*** Available data Section Begins ***

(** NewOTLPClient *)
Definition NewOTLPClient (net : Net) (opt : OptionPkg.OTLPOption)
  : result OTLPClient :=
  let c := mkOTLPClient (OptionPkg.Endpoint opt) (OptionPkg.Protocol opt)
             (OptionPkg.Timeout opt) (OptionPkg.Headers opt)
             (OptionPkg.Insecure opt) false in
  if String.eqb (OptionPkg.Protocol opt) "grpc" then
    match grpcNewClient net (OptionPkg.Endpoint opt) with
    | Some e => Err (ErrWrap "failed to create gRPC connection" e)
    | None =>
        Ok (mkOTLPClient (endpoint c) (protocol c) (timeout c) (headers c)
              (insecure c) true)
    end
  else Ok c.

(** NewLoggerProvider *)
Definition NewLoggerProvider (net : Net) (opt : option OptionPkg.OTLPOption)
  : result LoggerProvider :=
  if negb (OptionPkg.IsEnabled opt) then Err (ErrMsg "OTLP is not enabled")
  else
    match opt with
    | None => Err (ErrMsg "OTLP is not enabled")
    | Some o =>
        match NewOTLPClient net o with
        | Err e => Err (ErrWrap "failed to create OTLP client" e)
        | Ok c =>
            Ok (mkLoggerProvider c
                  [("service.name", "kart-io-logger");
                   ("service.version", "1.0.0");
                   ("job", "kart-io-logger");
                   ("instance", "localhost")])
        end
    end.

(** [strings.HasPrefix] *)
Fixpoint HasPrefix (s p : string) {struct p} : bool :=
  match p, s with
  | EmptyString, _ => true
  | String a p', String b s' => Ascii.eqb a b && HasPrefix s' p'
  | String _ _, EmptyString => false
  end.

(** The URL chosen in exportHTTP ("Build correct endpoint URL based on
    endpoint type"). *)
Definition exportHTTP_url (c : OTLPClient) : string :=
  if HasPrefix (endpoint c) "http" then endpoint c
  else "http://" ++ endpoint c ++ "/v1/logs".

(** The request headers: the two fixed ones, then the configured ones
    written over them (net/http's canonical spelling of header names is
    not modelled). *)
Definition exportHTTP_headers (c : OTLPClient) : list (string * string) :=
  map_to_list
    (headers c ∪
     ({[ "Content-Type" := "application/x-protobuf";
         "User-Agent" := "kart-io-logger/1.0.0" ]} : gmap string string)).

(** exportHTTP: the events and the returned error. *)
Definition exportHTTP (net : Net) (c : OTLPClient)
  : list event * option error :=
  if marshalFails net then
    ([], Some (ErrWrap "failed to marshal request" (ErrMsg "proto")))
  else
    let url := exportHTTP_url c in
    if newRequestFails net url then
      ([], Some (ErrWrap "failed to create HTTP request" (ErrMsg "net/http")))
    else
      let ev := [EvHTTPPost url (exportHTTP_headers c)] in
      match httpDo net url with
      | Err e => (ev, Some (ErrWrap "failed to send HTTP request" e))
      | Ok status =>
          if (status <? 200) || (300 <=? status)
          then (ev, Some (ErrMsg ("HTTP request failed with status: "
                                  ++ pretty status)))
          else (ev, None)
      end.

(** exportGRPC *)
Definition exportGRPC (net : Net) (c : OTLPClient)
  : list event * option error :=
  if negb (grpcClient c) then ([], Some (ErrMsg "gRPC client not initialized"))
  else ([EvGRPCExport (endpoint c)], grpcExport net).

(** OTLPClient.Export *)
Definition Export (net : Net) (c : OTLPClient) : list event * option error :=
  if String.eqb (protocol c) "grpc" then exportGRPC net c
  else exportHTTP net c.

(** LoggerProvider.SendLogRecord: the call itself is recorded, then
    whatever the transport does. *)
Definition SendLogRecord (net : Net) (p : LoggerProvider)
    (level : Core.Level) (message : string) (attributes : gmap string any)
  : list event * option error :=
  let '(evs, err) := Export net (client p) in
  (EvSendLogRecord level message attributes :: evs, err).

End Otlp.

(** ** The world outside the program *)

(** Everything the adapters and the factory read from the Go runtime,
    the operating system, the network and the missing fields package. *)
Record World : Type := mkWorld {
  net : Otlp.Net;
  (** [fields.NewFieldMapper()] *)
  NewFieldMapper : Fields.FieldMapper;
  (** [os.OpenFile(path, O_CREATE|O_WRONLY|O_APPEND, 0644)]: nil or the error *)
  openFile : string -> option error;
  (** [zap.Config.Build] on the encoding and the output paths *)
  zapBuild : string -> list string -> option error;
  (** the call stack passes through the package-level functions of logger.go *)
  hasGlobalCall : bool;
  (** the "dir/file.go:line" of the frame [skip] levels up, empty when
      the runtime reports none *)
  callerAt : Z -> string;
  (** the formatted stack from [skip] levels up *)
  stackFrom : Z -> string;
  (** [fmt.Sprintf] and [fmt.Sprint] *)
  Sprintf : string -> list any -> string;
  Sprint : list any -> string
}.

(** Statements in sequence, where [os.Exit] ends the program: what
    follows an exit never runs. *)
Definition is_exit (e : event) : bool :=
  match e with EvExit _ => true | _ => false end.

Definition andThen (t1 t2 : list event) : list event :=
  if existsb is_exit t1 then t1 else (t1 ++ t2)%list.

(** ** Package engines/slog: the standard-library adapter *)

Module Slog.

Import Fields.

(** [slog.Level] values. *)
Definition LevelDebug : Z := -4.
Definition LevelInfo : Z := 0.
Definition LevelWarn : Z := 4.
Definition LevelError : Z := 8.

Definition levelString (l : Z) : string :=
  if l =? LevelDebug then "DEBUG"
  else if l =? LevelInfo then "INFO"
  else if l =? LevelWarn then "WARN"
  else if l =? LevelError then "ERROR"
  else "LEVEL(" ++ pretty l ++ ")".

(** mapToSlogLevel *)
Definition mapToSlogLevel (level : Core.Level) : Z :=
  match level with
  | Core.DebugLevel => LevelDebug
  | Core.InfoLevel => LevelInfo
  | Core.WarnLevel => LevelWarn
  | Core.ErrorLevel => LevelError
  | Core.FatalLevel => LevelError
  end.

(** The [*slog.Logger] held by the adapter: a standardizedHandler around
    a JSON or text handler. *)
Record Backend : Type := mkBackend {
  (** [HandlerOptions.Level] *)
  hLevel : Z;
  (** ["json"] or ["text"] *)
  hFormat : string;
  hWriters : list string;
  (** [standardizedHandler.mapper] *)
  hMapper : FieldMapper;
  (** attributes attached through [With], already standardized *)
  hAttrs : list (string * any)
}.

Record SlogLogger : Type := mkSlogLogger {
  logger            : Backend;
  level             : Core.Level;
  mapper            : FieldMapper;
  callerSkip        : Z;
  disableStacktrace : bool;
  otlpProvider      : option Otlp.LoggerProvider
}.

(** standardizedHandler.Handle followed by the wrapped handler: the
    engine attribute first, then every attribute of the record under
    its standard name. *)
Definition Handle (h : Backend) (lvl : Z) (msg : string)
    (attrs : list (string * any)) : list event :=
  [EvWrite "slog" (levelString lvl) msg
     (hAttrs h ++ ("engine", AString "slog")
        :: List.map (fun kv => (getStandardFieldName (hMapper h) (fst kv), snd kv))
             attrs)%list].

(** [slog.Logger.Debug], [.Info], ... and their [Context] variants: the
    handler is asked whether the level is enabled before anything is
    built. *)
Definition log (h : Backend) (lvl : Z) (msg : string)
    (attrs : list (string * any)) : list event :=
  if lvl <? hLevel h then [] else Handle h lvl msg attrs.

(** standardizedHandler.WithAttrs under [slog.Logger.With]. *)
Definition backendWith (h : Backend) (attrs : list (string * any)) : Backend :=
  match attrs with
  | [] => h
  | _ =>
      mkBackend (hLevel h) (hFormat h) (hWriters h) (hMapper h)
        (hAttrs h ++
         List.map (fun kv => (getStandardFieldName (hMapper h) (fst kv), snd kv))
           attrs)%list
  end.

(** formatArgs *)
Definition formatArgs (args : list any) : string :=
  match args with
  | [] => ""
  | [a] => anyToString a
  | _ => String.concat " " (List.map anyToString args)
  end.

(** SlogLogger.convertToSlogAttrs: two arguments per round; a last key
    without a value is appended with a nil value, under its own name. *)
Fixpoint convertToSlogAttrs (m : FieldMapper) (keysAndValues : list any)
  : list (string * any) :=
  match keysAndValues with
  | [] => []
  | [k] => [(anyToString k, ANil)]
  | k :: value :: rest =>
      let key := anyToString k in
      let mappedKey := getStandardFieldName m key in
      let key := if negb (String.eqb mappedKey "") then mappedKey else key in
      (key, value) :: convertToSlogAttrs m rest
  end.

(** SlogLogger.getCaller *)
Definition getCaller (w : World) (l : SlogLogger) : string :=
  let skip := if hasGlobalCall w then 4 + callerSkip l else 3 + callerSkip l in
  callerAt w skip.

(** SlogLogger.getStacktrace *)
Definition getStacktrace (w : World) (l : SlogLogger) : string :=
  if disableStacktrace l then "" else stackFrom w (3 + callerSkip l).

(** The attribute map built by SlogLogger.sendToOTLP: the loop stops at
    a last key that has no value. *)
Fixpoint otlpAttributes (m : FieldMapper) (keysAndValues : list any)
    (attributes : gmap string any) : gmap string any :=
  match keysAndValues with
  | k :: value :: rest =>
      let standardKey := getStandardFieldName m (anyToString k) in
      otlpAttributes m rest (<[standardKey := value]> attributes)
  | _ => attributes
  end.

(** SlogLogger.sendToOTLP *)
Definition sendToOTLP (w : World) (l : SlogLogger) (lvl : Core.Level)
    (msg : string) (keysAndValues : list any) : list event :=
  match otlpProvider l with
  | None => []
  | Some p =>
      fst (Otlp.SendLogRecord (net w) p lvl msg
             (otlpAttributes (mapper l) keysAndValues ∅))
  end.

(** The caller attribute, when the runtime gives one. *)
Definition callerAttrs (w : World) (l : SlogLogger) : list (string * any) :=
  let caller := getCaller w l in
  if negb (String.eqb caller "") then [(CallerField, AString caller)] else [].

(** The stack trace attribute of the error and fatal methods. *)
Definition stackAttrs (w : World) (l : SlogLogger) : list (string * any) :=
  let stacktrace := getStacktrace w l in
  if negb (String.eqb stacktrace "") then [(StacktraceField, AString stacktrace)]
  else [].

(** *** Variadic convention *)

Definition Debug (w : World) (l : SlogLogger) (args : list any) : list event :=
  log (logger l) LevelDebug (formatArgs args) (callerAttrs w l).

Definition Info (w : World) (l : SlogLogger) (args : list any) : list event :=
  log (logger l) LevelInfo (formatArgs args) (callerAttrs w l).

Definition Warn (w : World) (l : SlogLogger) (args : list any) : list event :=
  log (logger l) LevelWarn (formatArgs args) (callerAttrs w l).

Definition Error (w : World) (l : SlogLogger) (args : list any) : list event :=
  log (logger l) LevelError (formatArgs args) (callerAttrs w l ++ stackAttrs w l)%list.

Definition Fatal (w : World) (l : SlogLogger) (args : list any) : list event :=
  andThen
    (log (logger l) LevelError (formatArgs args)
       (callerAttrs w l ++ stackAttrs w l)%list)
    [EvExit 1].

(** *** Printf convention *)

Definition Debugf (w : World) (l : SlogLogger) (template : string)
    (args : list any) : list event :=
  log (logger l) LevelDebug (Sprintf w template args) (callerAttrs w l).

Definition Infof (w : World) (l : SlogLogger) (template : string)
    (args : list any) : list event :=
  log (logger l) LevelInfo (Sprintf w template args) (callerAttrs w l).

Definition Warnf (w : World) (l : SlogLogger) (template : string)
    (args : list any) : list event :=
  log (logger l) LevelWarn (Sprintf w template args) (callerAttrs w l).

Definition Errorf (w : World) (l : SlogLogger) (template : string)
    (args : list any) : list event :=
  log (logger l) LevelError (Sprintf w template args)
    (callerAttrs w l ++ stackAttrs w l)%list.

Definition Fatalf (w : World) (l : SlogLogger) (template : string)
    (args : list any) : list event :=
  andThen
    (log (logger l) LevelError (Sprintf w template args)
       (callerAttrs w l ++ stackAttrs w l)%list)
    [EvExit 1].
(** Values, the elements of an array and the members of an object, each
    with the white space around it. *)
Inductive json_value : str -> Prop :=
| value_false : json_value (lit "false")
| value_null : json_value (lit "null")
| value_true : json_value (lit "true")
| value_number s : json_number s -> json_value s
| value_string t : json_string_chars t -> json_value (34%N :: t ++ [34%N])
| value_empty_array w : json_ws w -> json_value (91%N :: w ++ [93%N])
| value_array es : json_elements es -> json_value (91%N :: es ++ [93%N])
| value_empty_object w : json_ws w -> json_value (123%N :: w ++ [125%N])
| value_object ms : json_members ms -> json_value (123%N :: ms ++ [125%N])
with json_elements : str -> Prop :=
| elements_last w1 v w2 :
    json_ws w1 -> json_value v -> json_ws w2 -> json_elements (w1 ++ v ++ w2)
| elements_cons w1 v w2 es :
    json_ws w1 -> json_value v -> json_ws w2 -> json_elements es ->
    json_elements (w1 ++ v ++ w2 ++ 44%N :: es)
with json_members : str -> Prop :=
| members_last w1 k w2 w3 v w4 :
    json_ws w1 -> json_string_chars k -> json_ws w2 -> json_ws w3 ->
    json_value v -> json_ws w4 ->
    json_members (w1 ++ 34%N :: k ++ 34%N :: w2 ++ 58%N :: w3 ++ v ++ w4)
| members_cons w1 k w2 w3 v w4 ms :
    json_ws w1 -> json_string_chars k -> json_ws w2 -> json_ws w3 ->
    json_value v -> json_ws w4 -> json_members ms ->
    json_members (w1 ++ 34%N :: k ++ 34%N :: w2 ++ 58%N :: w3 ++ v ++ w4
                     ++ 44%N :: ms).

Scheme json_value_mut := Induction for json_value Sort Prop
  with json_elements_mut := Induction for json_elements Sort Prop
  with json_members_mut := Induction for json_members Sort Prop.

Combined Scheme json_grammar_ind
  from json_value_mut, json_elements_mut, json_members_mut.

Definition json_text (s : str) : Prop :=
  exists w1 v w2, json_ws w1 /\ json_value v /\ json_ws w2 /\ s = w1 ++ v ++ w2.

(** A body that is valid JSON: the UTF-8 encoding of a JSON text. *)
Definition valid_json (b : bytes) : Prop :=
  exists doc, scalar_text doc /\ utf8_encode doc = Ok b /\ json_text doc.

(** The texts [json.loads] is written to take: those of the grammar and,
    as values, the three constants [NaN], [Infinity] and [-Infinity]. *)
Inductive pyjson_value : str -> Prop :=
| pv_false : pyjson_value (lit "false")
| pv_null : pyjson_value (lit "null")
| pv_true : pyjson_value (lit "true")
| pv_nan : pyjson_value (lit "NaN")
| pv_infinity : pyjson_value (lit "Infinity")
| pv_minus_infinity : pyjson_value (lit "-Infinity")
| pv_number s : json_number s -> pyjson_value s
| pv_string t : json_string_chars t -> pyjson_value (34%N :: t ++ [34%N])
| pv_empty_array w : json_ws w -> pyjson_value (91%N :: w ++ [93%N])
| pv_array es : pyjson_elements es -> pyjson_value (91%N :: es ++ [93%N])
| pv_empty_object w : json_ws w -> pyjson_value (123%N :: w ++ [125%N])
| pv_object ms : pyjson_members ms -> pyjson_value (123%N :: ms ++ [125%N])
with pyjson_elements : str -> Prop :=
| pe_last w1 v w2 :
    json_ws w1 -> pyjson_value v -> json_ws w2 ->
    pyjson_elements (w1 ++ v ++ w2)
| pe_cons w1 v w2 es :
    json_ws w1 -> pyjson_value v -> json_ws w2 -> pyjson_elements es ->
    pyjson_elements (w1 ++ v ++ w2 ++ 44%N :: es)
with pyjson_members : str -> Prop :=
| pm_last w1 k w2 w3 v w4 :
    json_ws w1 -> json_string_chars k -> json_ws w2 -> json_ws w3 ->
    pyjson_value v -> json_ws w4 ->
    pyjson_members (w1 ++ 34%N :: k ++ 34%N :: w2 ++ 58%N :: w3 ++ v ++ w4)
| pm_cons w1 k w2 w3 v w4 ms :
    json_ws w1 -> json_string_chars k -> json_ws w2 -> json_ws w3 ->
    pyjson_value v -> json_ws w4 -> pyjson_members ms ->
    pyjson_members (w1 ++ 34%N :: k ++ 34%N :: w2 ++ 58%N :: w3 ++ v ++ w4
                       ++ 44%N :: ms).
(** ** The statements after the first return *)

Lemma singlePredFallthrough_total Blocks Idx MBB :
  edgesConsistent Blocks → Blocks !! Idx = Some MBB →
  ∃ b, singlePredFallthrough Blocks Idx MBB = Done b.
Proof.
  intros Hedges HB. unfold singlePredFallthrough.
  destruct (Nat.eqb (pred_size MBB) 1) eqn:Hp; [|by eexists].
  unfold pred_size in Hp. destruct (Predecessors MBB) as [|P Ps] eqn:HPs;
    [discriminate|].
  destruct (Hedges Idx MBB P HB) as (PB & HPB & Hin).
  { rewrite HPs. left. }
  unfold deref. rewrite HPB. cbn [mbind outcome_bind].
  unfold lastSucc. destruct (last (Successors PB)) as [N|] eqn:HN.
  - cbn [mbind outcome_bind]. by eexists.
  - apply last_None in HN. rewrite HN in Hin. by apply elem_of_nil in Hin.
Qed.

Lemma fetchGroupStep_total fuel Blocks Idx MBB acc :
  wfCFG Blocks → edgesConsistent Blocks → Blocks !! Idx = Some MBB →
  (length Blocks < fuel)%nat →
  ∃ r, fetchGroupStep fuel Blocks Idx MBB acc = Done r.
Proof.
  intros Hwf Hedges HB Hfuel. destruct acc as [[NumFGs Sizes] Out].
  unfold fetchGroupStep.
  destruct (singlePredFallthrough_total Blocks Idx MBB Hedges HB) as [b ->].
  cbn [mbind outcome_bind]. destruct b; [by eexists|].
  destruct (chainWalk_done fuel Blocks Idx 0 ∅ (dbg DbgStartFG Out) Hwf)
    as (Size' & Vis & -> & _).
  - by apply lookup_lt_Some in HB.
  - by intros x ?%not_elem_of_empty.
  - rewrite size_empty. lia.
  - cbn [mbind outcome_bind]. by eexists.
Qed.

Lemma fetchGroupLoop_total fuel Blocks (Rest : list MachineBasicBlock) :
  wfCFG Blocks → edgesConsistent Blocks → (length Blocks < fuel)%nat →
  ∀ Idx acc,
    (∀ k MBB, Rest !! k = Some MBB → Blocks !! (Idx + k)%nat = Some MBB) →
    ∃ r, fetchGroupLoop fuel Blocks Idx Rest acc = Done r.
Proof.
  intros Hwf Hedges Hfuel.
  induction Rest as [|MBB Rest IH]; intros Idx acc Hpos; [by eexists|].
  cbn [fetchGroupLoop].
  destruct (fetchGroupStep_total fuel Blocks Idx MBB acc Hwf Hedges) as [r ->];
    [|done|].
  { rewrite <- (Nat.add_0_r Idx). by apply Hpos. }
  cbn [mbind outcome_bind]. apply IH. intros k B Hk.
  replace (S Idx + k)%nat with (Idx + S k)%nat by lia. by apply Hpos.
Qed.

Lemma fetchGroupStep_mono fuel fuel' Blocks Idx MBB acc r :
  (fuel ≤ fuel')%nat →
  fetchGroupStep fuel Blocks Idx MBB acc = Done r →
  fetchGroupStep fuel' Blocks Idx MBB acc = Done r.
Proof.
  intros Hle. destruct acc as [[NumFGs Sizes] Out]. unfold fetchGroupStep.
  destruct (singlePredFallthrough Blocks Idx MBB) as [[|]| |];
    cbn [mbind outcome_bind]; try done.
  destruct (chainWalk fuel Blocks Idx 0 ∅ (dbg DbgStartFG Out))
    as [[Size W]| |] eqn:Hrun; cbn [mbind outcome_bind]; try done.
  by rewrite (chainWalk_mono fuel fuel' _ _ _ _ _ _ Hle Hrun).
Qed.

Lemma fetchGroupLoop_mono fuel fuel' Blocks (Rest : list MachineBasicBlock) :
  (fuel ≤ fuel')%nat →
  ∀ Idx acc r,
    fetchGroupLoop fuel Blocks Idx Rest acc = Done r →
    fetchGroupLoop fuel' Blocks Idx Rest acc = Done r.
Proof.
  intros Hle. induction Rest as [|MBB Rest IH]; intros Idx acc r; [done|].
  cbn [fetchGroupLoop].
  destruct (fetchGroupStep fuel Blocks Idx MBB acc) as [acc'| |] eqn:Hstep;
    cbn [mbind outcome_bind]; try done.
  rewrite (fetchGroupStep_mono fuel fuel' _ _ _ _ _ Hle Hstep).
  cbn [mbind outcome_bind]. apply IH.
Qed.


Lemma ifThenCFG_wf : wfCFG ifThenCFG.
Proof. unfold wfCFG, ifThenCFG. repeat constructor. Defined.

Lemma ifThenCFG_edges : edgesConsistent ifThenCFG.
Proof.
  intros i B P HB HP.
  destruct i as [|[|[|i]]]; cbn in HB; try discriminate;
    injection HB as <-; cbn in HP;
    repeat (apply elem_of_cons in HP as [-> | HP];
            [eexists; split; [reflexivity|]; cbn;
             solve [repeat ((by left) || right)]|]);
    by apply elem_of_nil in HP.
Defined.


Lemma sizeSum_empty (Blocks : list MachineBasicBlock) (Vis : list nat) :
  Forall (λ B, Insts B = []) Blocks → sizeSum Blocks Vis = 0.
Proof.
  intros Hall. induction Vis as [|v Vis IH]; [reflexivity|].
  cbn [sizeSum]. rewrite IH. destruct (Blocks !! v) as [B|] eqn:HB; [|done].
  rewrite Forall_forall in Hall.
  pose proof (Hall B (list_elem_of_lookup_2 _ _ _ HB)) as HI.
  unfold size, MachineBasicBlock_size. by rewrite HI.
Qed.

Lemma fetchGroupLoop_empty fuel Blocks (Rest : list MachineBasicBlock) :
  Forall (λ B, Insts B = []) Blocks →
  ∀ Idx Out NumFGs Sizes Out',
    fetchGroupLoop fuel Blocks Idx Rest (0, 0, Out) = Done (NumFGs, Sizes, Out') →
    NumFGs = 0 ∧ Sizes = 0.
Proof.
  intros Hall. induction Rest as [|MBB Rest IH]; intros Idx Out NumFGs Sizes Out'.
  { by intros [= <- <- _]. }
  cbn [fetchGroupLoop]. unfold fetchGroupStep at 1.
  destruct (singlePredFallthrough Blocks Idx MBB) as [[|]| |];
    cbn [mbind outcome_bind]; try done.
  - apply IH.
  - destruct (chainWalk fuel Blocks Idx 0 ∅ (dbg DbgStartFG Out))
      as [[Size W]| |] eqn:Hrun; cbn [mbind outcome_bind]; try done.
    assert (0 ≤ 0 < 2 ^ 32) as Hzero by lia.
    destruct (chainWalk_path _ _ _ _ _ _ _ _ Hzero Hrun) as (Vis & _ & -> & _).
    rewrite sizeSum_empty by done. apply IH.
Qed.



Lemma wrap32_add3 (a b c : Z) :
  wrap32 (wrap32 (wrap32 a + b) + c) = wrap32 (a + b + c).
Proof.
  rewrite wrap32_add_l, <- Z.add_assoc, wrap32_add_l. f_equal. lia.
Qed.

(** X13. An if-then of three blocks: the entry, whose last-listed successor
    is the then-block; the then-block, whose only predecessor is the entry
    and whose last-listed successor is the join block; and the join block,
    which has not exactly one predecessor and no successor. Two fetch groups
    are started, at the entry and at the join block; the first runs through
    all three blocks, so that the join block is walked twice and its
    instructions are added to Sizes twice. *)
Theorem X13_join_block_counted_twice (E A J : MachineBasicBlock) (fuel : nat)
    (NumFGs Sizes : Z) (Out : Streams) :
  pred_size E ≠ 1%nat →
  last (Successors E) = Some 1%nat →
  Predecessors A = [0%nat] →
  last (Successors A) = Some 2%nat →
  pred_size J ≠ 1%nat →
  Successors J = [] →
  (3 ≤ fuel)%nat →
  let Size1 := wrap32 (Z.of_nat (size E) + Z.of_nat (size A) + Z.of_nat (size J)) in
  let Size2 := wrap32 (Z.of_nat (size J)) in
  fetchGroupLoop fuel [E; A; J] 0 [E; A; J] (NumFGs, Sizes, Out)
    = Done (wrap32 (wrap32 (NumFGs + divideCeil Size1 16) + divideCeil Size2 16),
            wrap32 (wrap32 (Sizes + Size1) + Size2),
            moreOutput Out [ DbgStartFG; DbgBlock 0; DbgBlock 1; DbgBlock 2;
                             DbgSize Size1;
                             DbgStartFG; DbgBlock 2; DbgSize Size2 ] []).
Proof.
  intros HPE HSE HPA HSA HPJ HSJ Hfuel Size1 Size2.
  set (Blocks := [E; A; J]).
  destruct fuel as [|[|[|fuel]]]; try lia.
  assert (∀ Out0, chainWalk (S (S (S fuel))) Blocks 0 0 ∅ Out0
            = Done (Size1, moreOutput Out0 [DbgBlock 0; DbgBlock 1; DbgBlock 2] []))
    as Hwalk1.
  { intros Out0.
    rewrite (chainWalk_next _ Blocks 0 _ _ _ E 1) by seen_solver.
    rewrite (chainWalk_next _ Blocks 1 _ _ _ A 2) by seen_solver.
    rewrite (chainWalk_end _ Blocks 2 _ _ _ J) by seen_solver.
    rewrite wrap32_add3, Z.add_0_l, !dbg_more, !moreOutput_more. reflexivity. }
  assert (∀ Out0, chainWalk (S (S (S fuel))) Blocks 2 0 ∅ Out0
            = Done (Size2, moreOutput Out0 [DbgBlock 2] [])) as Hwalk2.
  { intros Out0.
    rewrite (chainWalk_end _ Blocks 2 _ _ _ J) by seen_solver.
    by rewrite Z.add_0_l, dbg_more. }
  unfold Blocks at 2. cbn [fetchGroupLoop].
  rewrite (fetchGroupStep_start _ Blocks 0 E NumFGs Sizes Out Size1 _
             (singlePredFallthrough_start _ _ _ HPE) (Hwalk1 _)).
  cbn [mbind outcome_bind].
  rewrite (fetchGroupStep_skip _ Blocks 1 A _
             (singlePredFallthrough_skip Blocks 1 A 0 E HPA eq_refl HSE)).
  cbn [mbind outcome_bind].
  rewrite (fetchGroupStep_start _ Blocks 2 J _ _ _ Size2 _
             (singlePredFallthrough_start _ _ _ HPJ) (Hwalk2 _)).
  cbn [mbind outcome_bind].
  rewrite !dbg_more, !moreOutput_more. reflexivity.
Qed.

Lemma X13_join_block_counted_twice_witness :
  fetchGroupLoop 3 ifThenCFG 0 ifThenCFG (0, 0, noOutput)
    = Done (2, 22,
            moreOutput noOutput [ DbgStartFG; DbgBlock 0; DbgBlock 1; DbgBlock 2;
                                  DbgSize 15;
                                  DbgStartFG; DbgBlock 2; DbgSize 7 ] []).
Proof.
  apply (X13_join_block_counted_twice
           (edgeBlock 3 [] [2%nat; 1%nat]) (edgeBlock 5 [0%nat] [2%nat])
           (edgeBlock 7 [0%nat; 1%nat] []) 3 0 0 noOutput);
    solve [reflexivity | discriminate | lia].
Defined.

*** Available data Section Ends ***

(Your instructions) Return each line exactly, beginning at the start of the material above and ending at the line that includes "match grpcNewClient net", with both of those kept.

(Response to the exercise)
(** NewOTLPClient *)
Definition NewOTLPClient (net : Net) (opt : OptionPkg.OTLPOption)
  : result OTLPClient :=
  let c := mkOTLPClient (OptionPkg.Endpoint opt) (OptionPkg.Protocol opt)
             (OptionPkg.Timeout opt) (OptionPkg.Headers opt)
             (OptionPkg.Insecure opt) false in
  if String.eqb (OptionPkg.Protocol opt) "grpc" then
    match grpcNewClient net (OptionPkg.Endpoint opt) with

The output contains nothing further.